He struck me as a kind of Bernard Manning in boxing gloves, a powder keg of tragi-comic views given a platform by boxing, and utterly ignorant of the toxic quality of the opinions he held. It was late February, nine months before his victory over Wladimir Klitschko would amplify his voice, back when he was little more than a trade story addressing an audience familiar with his Dark Age ramblings.

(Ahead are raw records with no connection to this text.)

(** * prime11: Mersenne-prime search — pipeline and bounded task queue

    A shallow embedding of [src/prime11.c].

    - C [unsigned long] values are integers of [Z] in [0, ULONG_MAX]; every
      [unsigned long] operation of the source is followed by its wrap-around
      ([wrap]).  [ULONG_MAX] comes from [<limits.h>] and is a parameter.
    - GMP's [mpz_t] values are integers of [Z] (arbitrary precision).  GMP's
      own limit on the size of an [mpz_t] is not modelled.  The variable [t]
      of [lucas_lehmer] is cleared at line 117 and used again at lines 125
      and 127: it has a state, holding an integer or cleared, and a GMP call
      on the cleared variable is an outcome of its own.
    - [mpz_probab_prime_p] is GMP's; it is a parameter, and each theorem
      states what it needs of it.
    - The queue's semaphores are counters; an operation that has to wait
      is a step that is not enabled. *)

From Stdlib Require Import ZArith Znumtheory List Bool Lia String Ascii.
From stdpp Require Import base list.

Local Open Scope Z_scope.

(** ** Arbitrary-precision operations used by the source *)

(** [mpz_divisible_p (n, d)]: non-zero iff [n] is exactly divisible by [d];
    only 0 is divisible by 0. *)
Definition mpz_divisible_p (n d : Z) : bool :=
  if d =? 0 then n =? 0 else n mod d =? 0.

(** [mpz_divisible_ui_p] is the same test with an [unsigned long] divisor. *)
Definition mpz_divisible_ui_p (n d : Z) : bool := mpz_divisible_p n d.

(** [mpz_tdiv_r_2exp] and [mpz_tdiv_q_2exp]: remainder and quotient of the
    division by [2^b] that rounds towards zero. *)
Definition mpz_tdiv_r_2exp (n b : Z) : Z := Z.rem n (2 ^ b).
Definition mpz_tdiv_q_2exp (n b : Z) : Z := Z.quot n (2 ^ b).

The gym had emptied and the light was fading. The talk was no longer about boxing. In fact, very little of it was. He was, he said, not fit to lace the gloves of the greats who stared down from posters on the gym wall. “I’d get flattened by Muhammad Ali,” was his candid view. In fact, he said he hated the sport, fell out of love with it years ago.

This was one of a many contradictions that beset him. He was only doing it for the dollar, yet he couldn’t care less about money. He hated boxing but was engaged in a gruelling training regime that would not be possible without some enthusiasm for the task. The more you probe Fury, the deeper the paradox. What emerges is a conflicted character from another time and place, who wants it all ways.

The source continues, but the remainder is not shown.